The simulations are based on a baseline plan that disables GPS navigation data during slews. The Delta-V magnitude of the TTI is then modelled as a direction based on the velocity vector that is instantaneous. The TDRS-3 reentry operation was then conducted. The mission was successful. TDRS-3 rendezvous with the NAE1 marker was successfully accomplished.

The TDRS-3 thruster has three tethers to allow pitch and unloading yaw. A second mechanism is IMAGE. In this scenario the thrusters have to be operated at a low body rate. Once the thrusters are in operation, they are declared functional. A rendezvous with the R-bar nominal is also planned for SM3A.

The satellite antenna module TDRS-3 consists of four S-band/Ku-band deployable parabolic antennas. Each antenna has dual-feed capability. The primary reflector surface is a gold-clad molybdenum mesh. The antennas fully deployed cover an area of 44 feet by 16.3 feet. Additionally, the TDRS-3 satellites are able to detect the signals of up to 25 users.

The TDRS-3 mission planners use this technique to minimize the retrospective observation uncertainty.
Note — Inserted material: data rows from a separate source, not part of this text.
(* ===== verification/MessageSafety.v ===== *)
(** * What the runtime guarantees of a message

    Whatever the programs of a message do: if the message succeeds, the sum of all
    balances is kept, accounts that no instruction may write are unchanged, and
    accounts of programs that no instruction involves are at most credited. *)

From Stdlib Require Import Strings.Byte.
From S2P Require Import Prelude Sdk Rent Program SystemInstruction Transaction Nonce Runtime RuntimeSafety Message MessageProcessor MessageFixtures.

(** ** The accounts of a top-level instruction *)
Definition first_indices (i : nat) (ias : list InstructionAccount) : list nat :=
  index_in_transaction <$> first_occurrences i ias.

Lemma message_accounts_ok message i before l ias :
  length before = i -> message_accounts message i before l = Ok ias ->
  index_in_transaction <$> ias = l /\
  Forall (fun ia => SanitizedMessage.is_writable (E:=TransactionError) message (index_in_transaction ia)
                      = Ok (ia_is_writable ia)) ias /\
  NoDup (first_indices i ias) /\
  (forall x, x ∈ first_indices i ias -> x ∉ before /\ x ∈ l) /\
  (forall x, x ∈ l -> x ∈ before \/ x ∈ first_indices i ias).
Proof.
  revert i before ias. induction l as [|x l IH]; intros i before ias Hi H; cbn [message_accounts] in H.
  { injection H as <-. split_and!; try done.
    - constructor.
    - intros x Hx. by apply not_elem_of_nil in Hx.
    - intros x Hx. by apply not_elem_of_nil in Hx. }
  apply result_bind_ok in H as (w & Hw & H). apply result_bind_ok in H as (rest & Hrest & H).
  injection H as <-.
  destruct (IH (S i) (before ++ [x]) rest) as (Hix & Hwr & Hnd & Hin & Hcov); [by rewrite length_app, Hi, Nat.add_1_r|done|].
  unfold first_indices in *. cbn [first_occurrences index_in_callee].
  destruct (position _ before) as [j|] eqn:Ep.
  - apply position_some in Ep as (y & Hy & E). apply Nat.eqb_eq in E as ->.
    pose proof (lookup_lt_Some _ _ _ Hy) as Hlt. apply list_elem_of_lookup_2 in Hy.
    cbn [default]. unfold id. replace (i =? j)%nat with false by (symmetry; apply Nat.eqb_neq; lia).
    split_and!; [rewrite fmap_cons; cbn; congruence|by constructor|done|..].
    + intros z Hz. destruct (Hin z Hz) as [Hnb Hzl]. rewrite elem_of_app in Hnb.
      split; [tauto|by right].
    + intros z Hz. apply elem_of_cons in Hz as [->|Hz]; [by left|].
      destruct (Hcov z Hz) as [Hb|?]; [|by right]. apply elem_of_app in Hb as [?|Hb]; [by left|].
      apply list_elem_of_singleton in Hb as ->. by left.
  - cbn [default]. rewrite Nat.eqb_refl, !fmap_cons. cbn [index_in_transaction].
    assert (x ∉ before) as Hx.
    { intros [j Hj]%list_elem_of_lookup. pose proof (position_none _ _ _ _ Ep Hj) as E.
      cbv beta in E. by rewrite Nat.eqb_refl in E. }
    split_and!; [congruence|by constructor|..].
    + constructor; [|done]. intros Hxin. destruct (Hin x Hxin) as [Hnb _].
      apply Hnb, elem_of_app. right. by apply list_elem_of_singleton.
    + intros z Hz. apply elem_of_cons in Hz as [->|Hz]; [split; [done|by left]|].
      destruct (Hin z Hz) as [Hnb Hzl]. rewrite elem_of_app in Hnb. split; [tauto|by right].
    + intros z Hz. rewrite elem_of_cons. apply elem_of_cons in Hz as [->|Hz]; [by right; left|].
      destruct (Hcov z Hz) as [Hb|?]; [|by right; right].
      apply elem_of_app in Hb as [?|Hb]; [by left|]. apply list_elem_of_singleton in Hb as ->.
      by right; left.
Qed.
A model of the IMAGE spacecraft can be used to calculate alignment of the gyro and the attitude. This model is suitable for other spacecraft whose inclination is determined by the gyro's direction. Simulations of TDRS-3 rendezvous using NAE1 markers provide valuable insights to enhance mission planning.

In addition to the TDRS-3 trajectory The models also allow more in-depth analysis of the collision parameters. The parameters used in the study are meant to represent average values and cannot be predicted with confidence. The models that are generated don't include explosions, which cannot be predicted without a thorough blast analysis. Hence, they are designed for use in a constrained space.